Piecing together the puzzle of perilipin proteins and skeletal muscle lipolysis.

The regulation of skeletal muscle lipolysis and fat oxidation is a complex process involving multiple proteins and enzymes. Emerging work indicates that skeletal muscle PLIN proteins likely play a role in the hydrolysis of triglycerides stored in lipid droplets and the passage of fatty acids to the mitochondria for oxidation. In adipocytes, PLIN1 regulates lipolysis by interacting with comparative gene identification-58 (CGI-58), an activator of adipose triglyceride lipase (ATGL). Upon lipolytic stimulation, PLIN1 is phosphorylated, releasing CGI-58 to activate ATGL and initiate triglyceride breakdown. The absence of PLIN1 in skeletal muscle leads us to believe that other PLIN family members undertake this role.

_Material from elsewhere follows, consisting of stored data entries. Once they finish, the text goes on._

Lemma descriptor_roundtrip_witness :
  parseActionDescriptorString "keydown@window->search#first:once:!passive" =
    mk_descriptor (Some Window) (Some "keydown") [("once", true); ("passive", false)] (Some "search") (Some "first").
Proof.
  apply (descriptor_roundtrip
    (mk_parts (Some ("keydown", Some Window)) "search" "first" [("once", true); ("passive", false)])).
  assert (∀ w, Str.non_empty w = true → Str.all (λ c, negb (Str.is_ws c)) w = true → Str.word w) as Hw.
  { intros w Hn Ha. split; [|done]. by intros ->. }
  assert (∀ k b, Str.non_empty k = true → Str.all (λ c, negb (Str.is_ws c)) k = true →
    Str.free ":" k → has_bang k = false → option_ok (k, b)) as Ho.
  { intros k b ????. split_and!; [by apply Hw|done|done]. }
  split; cbn [p_event p_identifier p_method p_options];
    [|split|split|apply Forall_cons; split; [|apply Forall_singleton]]; try apply Ho; try split_and!;
    try apply Hw; reflexivity.
Defined.

(** What [new Action] makes of the values of a descriptor. *)
Lemma or_else_word {E} w (r : string + E) : Str.word w → or_else (Some w) r = inl w.
Proof. intros [Hw _]. unfold or_else. by destruct w. Qed.

(** An action is recovered from the text that [toString] gives it: the
    token with that text on the same element and at the same index is parsed
    to the action, without its options, which the text does not have. *)
Lemma action_roundtrip {doc} `{Dom doc, Tagged doc} (d : doc) (a : action) tok :
  Str.word (a_eventName a) → Str.free "@" (a_eventName a) → Str.free ">" (a_eventName a) →
  Str.word (a_identifier a) → Str.free "#" (a_identifier a) →
  Str.word (a_methodName a) → Str.free ":" (a_methodName a) →
  (∀ e, a_eventTarget a = ElementTarget e → e = a_element a) →
  tok_content tok = toString a → tok_element tok = a_element a → tok_index tok = a_index a →
  forToken d (a_id a) tok =
    inl (mk_action (a_id a) (a_element a) (a_index a) (a_eventTarget a) (a_eventName a) []
           (a_identifier a) (a_methodName a)).
Proof.
  intros Hn Hat Hgt Hi Hh Hm Hc Ht Hcont He Hx.
  set (g := match a_eventTarget a with Global g => Some g | ElementTarget _ => None end).
  set (p := mk_parts (Some (a_eventName a, g)) (a_identifier a) (a_methodName a) []).
  assert (tok_content tok = print p) as Hp.
  { rewrite Hcont. unfold toString, print, print_event, print_tail, eventTargetName, print_options. simpl.
    rewrite Str.app_nil_r, !Str.app_assoc. unfold g. by destruct (a_eventTarget a) as [[]|]. }
  unfold forToken. rewrite Hp, descriptor_parse by (by split). unfold new_action, parsed. cbn -[or_else].
  rewrite !or_else_word, He, Hx by done. f_equal. f_equal. unfold g.
  destruct (a_eventTarget a) as [|e] eqn:Hta; [done|]. by rewrite (Ht e).
Qed.

Lemma action_roundtrip_witness :
  forToken (doc := PageDom.t) (H0 := λ _ _, "DIV") (PageDom.mk [(0, 0)] [] [] eq_refl) 3
    (mk_token 7 0 "data-action" "click@document->guide#close" 1) =
  inl (mk_action 3 0 1 (Global Document) "click" [] "guide" "close").
Proof.
  apply (action_roundtrip (doc := PageDom.t) (H0 := λ _ _, "DIV") (PageDom.mk [(0, 0)] [] [] eq_refl)
    (mk_action 3 0 1 (Global Document) "click" [("once", true)] "guide" "close")
    (mk_token 7 0 "data-action" "click@document->guide#close" 1)); (reflexivity || (split; [discriminate|reflexivity]) || discriminate).
Defined.

(** A descriptor that matches the pattern has an identifier and a method. *)
Lemma descriptor_match s :
  let desc := parseActionDescriptorString s in
  (∀ name, d_eventName desc = Some name → name ≠ "") ∧
  ((∃ i m, d_identifier desc = Some i ∧ d_methodName desc = Some m ∧ i ≠ "" ∧ m ≠ "") ∨
   (d_identifier desc = None ∧ d_eventName desc = None ∧ exec descriptorPattern (Str.trim s) = None)).
Proof.
  unfold parseActionDescriptorString. destruct (exec descriptorPattern (Str.trim s)) as [c|] eqn:Hc; simpl.
  - apply exec_captures in Hc as [Hne Hm]; [|done]. split; [intros name; apply Hne|]. left.
    destruct (Hm 5) as [i Hi]; [done|]. destruct (Hm 7) as [m Hm']; [done|].
    exists i, m. split_and!; [done|done|by eapply Hne|by eapply Hne].
  - split; [done|]. by right.
Qed.

Lemma forToken_spec {doc} `{Dom doc, Tagged doc} (d : doc) id tok :
  let desc := parseActionDescriptorString (tok_content tok) in
  match forToken d id tok with
  | inl a =>
      a_id a = id ∧ a_element a = tok_element tok ∧ a_index a = tok_index tok ∧
      a_eventName a ≠ "" ∧ a_identifier a ≠ "" ∧ a_methodName a ≠ "" ∧
      d_identifier desc = Some (a_identifier a) ∧ d_methodName desc = Some (a_methodName a) ∧
      match d_eventName desc with
      | Some name => a_eventName a = name
      | None => getDefaultEventNameForElement d (tok_element tok) = Some (a_eventName a)
      end
  | inr e =>
      if decide (d_eventName desc = None ∧ getDefaultEventNameForElement d (tok_element tok) = None)
      then e = "missing event name"
      else e = "missing identifier" ∧ exec descriptorPattern (Str.trim (tok_content tok)) = None
  end.
Proof.
  intros desc. destruct (descriptor_match (tok_content tok)) as [Hn Hm]. fold desc in Hn, Hm.
  unfold forToken, new_action. fold desc.
  set (target := match d_eventTarget desc with Some _ => _ | None => _ end). clearbody target.
  assert (∀ name, getDefaultEventNameForElement d (tok_element tok) = Some name → name ≠ "") as Hd.
  { intros name. unfold getDefaultEventNameForElement. repeat case_decide; by intros [= <-]. }
  assert (∀ (s : string) (r : string + string), s ≠ "" → or_else (Some s) r = inl s) as Hor by by intros [].
  assert (∀ r : string + string, or_else None r = r) as Hnone by done.
  destruct (d_eventName desc) as [name|] eqn:Hname.
  - rewrite Hor by auto. destruct Hm as [(i & m & -> & -> & Hi & Hm')|(_ & ? & _)]; [|done].
    rewrite !Hor by done. simpl. split_and!; auto.
  - rewrite Hnone. destruct (getDefaultEventNameForElement d (tok_element tok)) as [name|] eqn:Hdef.
    + rewrite Hor by auto. destruct Hm as [(i & m & -> & -> & Hi & Hm')|(-> & _ & ?)].
      * rewrite !Hor by done. simpl. split_and!; auto.
      * rewrite Hnone, decide_False by naive_solver. done.
    + rewrite Hnone. by rewrite decide_True.
Qed.

(** C31: an action is made exactly if its descriptor matches the pattern and an
    event name is known: it then has the identifier and method of the
    descriptor, which are not empty, and its event name, or without one the
    default event of the element's tag.  Otherwise the event name or, after
    it, the identifier is reported as missing; the method never is. *)
Theorem action_complete {doc} `{Dom doc, Tagged doc} (d : doc) id tok :
  let desc := parseActionDescriptorString (tok_content tok) in
  match forToken d id tok with
  | inl a =>
      a_id a = id ∧ a_element a = tok_element tok ∧ a_index a = tok_index tok ∧
      a_eventName a ≠ "" ∧ a_identifier a ≠ "" ∧ a_methodName a ≠ "" ∧
      d_identifier desc = Some (a_identifier a) ∧ d_methodName desc = Some (a_methodName a) ∧
      match d_eventName desc with
      | Some name => a_eventName a = name
      | None => getDefaultEventNameForElement d (tok_element tok) = Some (a_eventName a)
      end
  | inr e =>
      if decide (d_eventName desc = None ∧ getDefaultEventNameForElement d (tok_element tok) = None)
      then e = "missing event name"
      else e = "missing identifier" ∧ exec descriptorPattern (Str.trim (tok_content tok)) = None
  end.
Proof. apply forToken_spec. Qed.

The focus of this review is on the PLIN family proteins expressed in skeletal muscle: PLIN2, PLIN3, and PLIN5. To date, most studies involving these PLIN proteins have used nonmuscle tissues and cell cultures to determine their potential roles. Results from work in these models support a role for PLIN proteins in sequestering lipases during basal conditions and in potentially working together for lipase translocation and activity during lipolysis. In skeletal muscle, PLIN2 tends to mirror the lipid content and may play a role in lipid droplet growth and stability through lipase interactions on the lipid droplet surface, whereas the skeletal muscle roles of both PLIN3 and PLIN5 seem to be more complex because they are found not only on the lipid droplet, but also at the mitochondria. Clearly, further work is needed to fully understand the intricate mechanisms by which PLIN proteins contribute to skeletal muscle lipid metabolism.